(** * AI-Backend: a shallow embedding of the study-aid backend

    The development follows the layout of the repository:

    - [JS]         the pieces of the JavaScript runtime the code relies on
                   (strings as sequences of UTF-16 code units, [trim],
                   [split], replacement by regular expressions, numbers
                   with [NaN], the stable [Array.prototype.sort], promises
                   and exceptions);
    - [Vision]     [services/googleVisionService.js];
    - [YouTube]    [services/youtubeService.js];
    - [Gemini]     the AI-analysis service (geminiService);
    - [Http]       [utils/responseFormatter.js];
    - [Store]      the two mongoose models (Document, ChatHistory);
    - [Documents]  the document controller;
    - [Chats]      [controllers/chatController.js];
    - [Pdf]        the PDF generator;
    - [Exporting]  [controllers/exportController.js].

    External providers (Vision, Gemini, YouTube Data API) are black boxes:
    a provider is a function from the request to the outcome of the call.
    Built-ins whose definition lies outside the repository
    ([JSON.parse], [toLowerCase], [encodeURIComponent], the casting done
    by mongoose) are parameters.  The modules of facts come after the
    modules of definitions, in the same order. *)

From Stdlib Require Import Strings.String Strings.Ascii Numbers.DecimalString.
From Stdlib Require Import List ZArith NArith QArith Qround Qminmax Bool Lia Lqa.
From Stdlib Require Import Sorting.Sorted Sorting.Permutation.
Import ListNotations.

Set Implicit Arguments.
Set Warnings "-register-all".

(* ================================================================== *)
(** * The JavaScript runtime *)
(* ================================================================== *)

Module JS.

(** A JavaScript string is a sequence of UTF-16 code units. *)
Definition jsstring := list N.

(** ASCII literals of the source text. *)
Definition lit (s : String.string) : jsstring :=
  map Ascii.N_of_ascii (String.list_ascii_of_string s).
Arguments lit s%_string.

Definition LF : N := 10%N.
Definition SPACE : N := 32%N.
Definition SLASH : N := 47%N.
Definition DQUOTE : N := 34%N.

(** The class [\s] of regular expressions, which is also the set of code
    units removed by [String.prototype.trim]: WhiteSpace and
    LineTerminator of ECMA-262. *)
Definition is_space (c : N) : bool :=
  ((9 <=? c) && (c <=? 13) || (c =? 32) || (c =? 160) || (c =? 5760)
   || (8192 <=? c) && (c <=? 8202) || (c =? 8232) || (c =? 8233)
   || (c =? 8239) || (c =? 8287) || (c =? 12288) || (c =? 65279))%N.

Definition is_LF (c : N) : bool := (c =? LF)%N.

Fixpoint dropWhile (p : N -> bool) (s : jsstring) : jsstring :=
  match s with
  | [] => []
  | c :: t => if p c then dropWhile p t else s
  end.

Definition trimStart (s : jsstring) : jsstring := dropWhile is_space s.
Definition trimEnd (s : jsstring) : jsstring := rev (dropWhile is_space (rev s)).

(** [s.trim()] *)
Definition trim (s : jsstring) : jsstring := trimEnd (trimStart s).

(** [s.replace(/C+/g, r)] for a character class [C] and a one-unit
    replacement [r]: every maximal run of code units of the class is
    replaced by [r].  A unit of the class is written out (as [r]) only
    when it closes its run. *)
Fixpoint replace_runs (p : N -> bool) (r : N) (s : jsstring) : jsstring :=
  match s with
  | [] => []
  | c :: t =>
      if p c then
        match t with
        | c' :: _ => if p c' then replace_runs p r t else r :: replace_runs p r t
        | [] => [r]
        end
      else c :: replace_runs p r t
  end.

(** [s.split(sep)] for a one-unit separator; the result is never empty. *)
Fixpoint split_on (sep : N) (s : jsstring) : list jsstring :=
  match s with
  | [] => [[]]
  | c :: t =>
      if (c =? sep)%N then [] :: split_on sep t
      else match split_on sep t with
           | h :: r => (c :: h) :: r
           | [] => [[c]]
           end
  end.

(** [a.pop()] on a non-empty array returns its last element. *)
Definition pop (a : list jsstring) : jsstring := last a [].

(** [s.length === 0], the falsy string. *)
Definition is_empty (s : jsstring) : bool :=
  match s with [] => true | _ => false end.

(** [s.startsWith(sub)] *)
Fixpoint prefixb (sub s : jsstring) : bool :=
  match sub, s with
  | [], _ => true
  | a :: sub', b :: s' => (a =? b)%N && prefixb sub' s'
  | _ :: _, [] => false
  end.

(** [s.includes(sub)] *)
Fixpoint includesb (s sub : jsstring) : bool :=
  prefixb sub s ||
  match s with
  | [] => false
  | _ :: t => includesb t sub
  end.

(** [a.join(sep)] on an array of strings *)
Fixpoint join (sep : jsstring) (a : list jsstring) : jsstring :=
  match a with
  | [] => []
  | x :: t =>
      match t with
      | [] => x
      | _ :: _ => x ++ sep ++ join sep t
      end
  end.

(** [s.substring(0, n)] for a literal [n] *)
Definition substring0 (n : nat) (s : jsstring) : jsstring := firstn n s.

(** A value of a template literal that may be [undefined]. *)
Definition tpl (o : option jsstring) : jsstring :=
  match o with Some s => s | None => lit "undefined" end.

(** [a || b] on strings that may be [undefined]: the empty string is
    falsy. *)
Definition str_or (a b : option jsstring) : option jsstring :=
  match a with
  | Some (_ :: _) => a
  | Some [] | None => b
  end.

(** Numbers.  A finite double is modelled by the rational it stands for,
    without rounding; [NaN] is kept, because [parseInt] produces it and
    every operation propagates it.  Infinities do not arise in the code
    modelled here (the only division is by the literal 10000). *)
Inductive number : Type :=
| NaN : number
| Num : Q -> number.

• **Exercise directions**: When you come to the line containing "Set Implicit Arguments.", give it and stop; before that, repeat each line of the material exactly from the first one.

• **Exercise output**:
(** * AI-Backend: a shallow embedding of the study-aid backend

    The development follows the layout of the repository:

    - [JS]         the pieces of the JavaScript runtime the code relies on
                   (strings as sequences of UTF-16 code units, [trim],
                   [split], replacement by regular expressions, numbers
                   with [NaN], the stable [Array.prototype.sort], promises
                   and exceptions);
    - [Vision]     [services/googleVisionService.js];
    - [YouTube]    [services/youtubeService.js];
    - [Gemini]     the AI-analysis service (geminiService);
    - [Http]       [utils/responseFormatter.js];
    - [Store]      the two mongoose models (Document, ChatHistory);
    - [Documents]  the document controller;
    - [Chats]      [controllers/chatController.js];
    - [Pdf]        the PDF generator;
    - [Exporting]  [controllers/exportController.js].

    External providers (Vision, Gemini, YouTube Data API) are black boxes:
    a provider is a function from the request to the outcome of the call.
    Built-ins whose definition lies outside the repository
    ([JSON.parse], [toLowerCase], [encodeURIComponent], the casting done
    by mongoose) are parameters.  The modules of facts come after the
    modules of definitions, in the same order. *)

From Stdlib Require Import Strings.String Strings.Ascii Numbers.DecimalString.
From Stdlib Require Import List ZArith NArith QArith Qround Qminmax Bool Lia Lqa.
From Stdlib Require Import Sorting.Sorted Sorting.Permutation.
Import ListNotations.

Set Implicit Arguments.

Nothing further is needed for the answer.